Preventing TB deaths brings no savings in the costs of TB control unless it is accompanied by a reduction in incidence so that fewer patients require treatment. The prompt and effective treatment of active disease is almost certainly reducing transmission around the world, but because the effect on incidence is necessarily slow, it has been hard to quantify in all but a few countries, notably Peru (Suarez and others 2001).

The monetary savings implied by a reduction in incidence of one-quarter (26 percent) between 2000 and 2015—which may be enough to achieve the MDG targets—could be magnified or diminished by adjustments to the DOTS strategy. On the one hand, without compromising cure rates, chemotherapy can be delivered more cheaply to outpatients than inpatients and with less reliance on x-ray diagnosis and surgical procedures. On the other hand, various additions to DOTS—contact tracing, active case finding, antiretroviral therapy for HIV-infected patients, second-line drugs for patients carrying resistant bacilli, or joint public-private schemes for the management of TB—might be desirable but more costly per year of healthy life gained. Whether the savings made by reducing incidence and improving efficiency offset the costs of DOTS add-ons will, therefore, depend on the setting.

Besides the possibility of reducing diagnostic and treatment costs, improved health and longevity yield other economic benefits, but the quantification of those benefits is always controversial. This difficulty is reflected in the limited number of cost-benefit analyses of TB control; among the few examples, one detailed study in India estimated the potential societal benefits of DOTS to be worth US$8.3 billion in 1993-94, or 4 percent of the gross domestic product (Dholakia 1996). Without attempting to extend such analyses here, we note that the preceding results also imply that large-scale treatment programs for TB are likely to give net returns on investment or at least to appear to be good value for money in ways that go beyond the arguments from cost-effectiveness (Jack 2001).

The analysis earlier in this chapter showed that SCC typically costs up to US$30 per DALY gained for the treatment of infectious TB and up to US$200 per DALY gained for the treatment of noninfectious TB (excluding Europe and Central Asia). These figures can be compared with a recent estimate of US$1.5 billion as the annual global cost of treating 70 percent of cases with 85 percent cure (WHO 2004c). Reaching these targets would prevent approximately 2.1 million of all the TB deaths expected if no treatment were available in 2003, including 391,000 deaths prevented by DOTS (figure 16.3). Because each TB death prevented gains approximately 20 DALYs (WHO 2002b), the total cost per DALY gained would be about US$36. This rough calculation excludes any benefits in reduced transmission but includes the costs of treating smear-negative and extrapulmonary TB and is of the same order of magnitude as the results from CEA.
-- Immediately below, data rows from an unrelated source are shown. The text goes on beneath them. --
(** ** A concrete service *)

Module CliFixture.
#[export] Instance digest : Sha256 := λ _, "digest".
#[export] Instance times : TimeText := λ _, Some 0.
#[export] Instance members : AnyMember := id.
#[export] Instance spans : SpanText := λ s, if s =s "1m" then Some Minute else None.
#[export] Instance quotes : GoQuoted := id.
#[export] Instance shows : JSONIndent := λ _, "text".
#[export] Instance renders : JSONRender := λ _, "text".
#[export] Instance values : AnyValue := λ _, None.
#[export] Instance parser : NetParse := {| ParseIP _ := None; SplitHostPort _ := None; EqualFold := String.eqb; url_Parse _ := None |}.
Definition operation (state : string) : JSON := JObject [
  ("id", JString "op"); ("state", JString state); ("revision", JInt 7); ("plan", JObject [("draft", JObject [("action", JString "profile.switch")])]); ("events", JArray [])].
#[export] Instance documents : JSONText := λ s, Some [operation s].
Definition id32 : string := "0123456789abcdef0123456789abcdef".
Definition service (state : string) (e : CliAct) : cli_answer e :=
  match e with
  | KSend _ => Delivered 200 (Some state)
  | KPrint _ => true
  | KUsage | KNotice _ => tt
  | KLoad _ => Err ErrIO
  | KNew _ => Ok (mkRemoteClient "https://gpu.example" "key" 30 false)
  | KInput _ => None
  | KWrite _ _ | KConfigure _ _ | KLaunch _ _ _ => None
  | KBundle _ => Err ErrIO
  | KAdmin _ _ _ _ _ _ => Ok JNull
  | KSeal _ _ _ _ => ("", None)
  | KContext | KTick => Some DeadlineExceeded
  end.
Definition run (state : string) (args : list string) := play (service state) (cli_Run (λ s, s) 3 args).
Definition exit_of (r : option (list {e : CliAct & cli_answer e} * Z)) : option Z := snd <$> r.
(** The requests of a run with their conditions. *)
Definition posted (r : option (list {e : CliAct & cli_answer e} * Z)) : list (string * string) :=
  match r with
  | Some (h, _) => omap (λ i, match projT1 i with
                              | KSend q => Some (mq_Method q, default "" (snd <$> List.find (λ kv, kv.1 =s "If-Match") (mq_Header q)))
                              | _ => None end) h
  | None => []
  end.
Example wait_exits : (λ s, exit_of (run s ["wait"; id32])) <$> ["succeeded"; "failed"; "recovery-required"; "running"] = [Some 0; Some 6; Some 7; Some 8].
Proof. vm_compute. reflexivity. Qed.
End CliFixture.
Import CliFixture.
(** A cancellation reads the operation and posts once, for the revision it has read. *)
Lemma cli_posts_once_witness : posted (run "running" ["--deadline"; "1m"; "cancel"; id32]) = [("GET", ""); ("POST", quotation +:+ "7" +:+ quotation)] ∧
  ∃ h, run "running" ["--deadline"; "1m"; "cancel"; id32] = Some (h, 0) ∧ ∃ n, methods h = replicate n "GET" ∨ methods h = replicate n "GET" ++ ["POST"].
Proof.
  split; [vm_compute; reflexivity|]. assert (exit_of (run "running" ["--deadline"; "1m"; "cancel"; id32]) = Some 0) as He by (vm_compute; reflexivity).
  destruct (run "running" ["--deadline"; "1m"; "cancel"; id32]) as [[h z]|] eqn:Hr; [|discriminate He]. injection He as ->. exists h. split; [reflexivity|].
  exact (proj1 (cli_posts_once (λ s, s) 3 ["--deadline"; "1m"; "cancel"; id32] h 0 (play_leaf _ _ _ _ Hr))).
Defined.
Lemma cli_zero_honest_witness : ∃ h, run "succeeded" ["wait"; id32] = Some (h, 0) ∧ Forall (λ i : {e : CliAct & cli_answer e}, fine (projT1 i) (projT2 i) = true) h.
Proof.
  assert (exit_of (run "succeeded" ["wait"; id32]) = Some 0) as He by (vm_compute; reflexivity).
  destruct (run "succeeded" ["wait"; id32]) as [[h z]|] eqn:Hr; [|discriminate He]. injection He as ->. exists h. split; [reflexivity|].
  exact (cli_zero_honest (λ s, s) 3 ["wait"; id32] h (play_leaf _ _ _ _ Hr)).
Defined.
(** The history of a run that has not ended. *)
Fixpoint unfinished {A} (o : ∀ e, cli_answer e) (m : Cli A) : option cli_events :=
  match m with Ret _ => None | Stuck => Some [] | Do e k => cons (ev e (o e)) <$> unfinished o (k (o e)) end.
Lemma unfinished_starved {A} o (m : Cli A) : ∀ h, unfinished o m = Some h → starved m h.
Proof.
  induction m as [a|e k IH|]; intros h; cbn; [done| |by intros [= <-]]. destruct (unfinished o (k (o e))) as [h'|] eqn:Hu; [|done].
  intros [= <-]. exists (o e), h'. split; [done|]. by apply IH.
Qed.
(** A service that stays busy, and a deadline that does not come. *)
Definition patience (e : CliAct) : cli_answer e := match e with KTick => None | e => service "running" e end.
Lemma cli_ends_witness : ∃ h, unfinished patience (cli_Run (λ s, s) 3 ["wait"; id32]) = Some h ∧ ticks h = 3%nat.
Proof.
  destruct (unfinished patience (cli_Run (λ s, s) 3 ["wait"; id32])) as [h|] eqn:Hu; [|exfalso; revert Hu; vm_compute; discriminate].
  exists h. split; [reflexivity|]. exact (cli_ends (λ s, s) 3 ["wait"; id32] h (unfinished_starved _ _ _ Hu)).
Defined.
However the calculation is done, the cost of gaining a year of healthy life under DOTS is substantially less than the annual average productivity per capita in the low-income (gross national income [GNI] less than or equal to US$735) or least developed (GNI average US$290, http://www.worldbank.org) countries, and it is probably less than the marginal productivity of labor in the poorest communities. It is also less than twice the average annual income per capita, which has also been proposed as a benchmark for assessing whether an intervention is cost-effective (Garber and Phelps 1997). Moreover, it is less than the World Bank's definition of absolute poverty (living on US$1 per day or less, close to average GNI per capita for the least developed countries) and is certainly less than the monetary values that are typically placed on the value of a human life year (for example, a life was valued at US$100,000 by the 2004 Copenhagen Consensus panel, http://www.copenhagenconsensus.com). All these comparisons suggest not only that the basic DOTS strategy, and perhaps even an enhanced DOTS strategy, are cost-effective but that they also have very favorable cost-benefit ratios.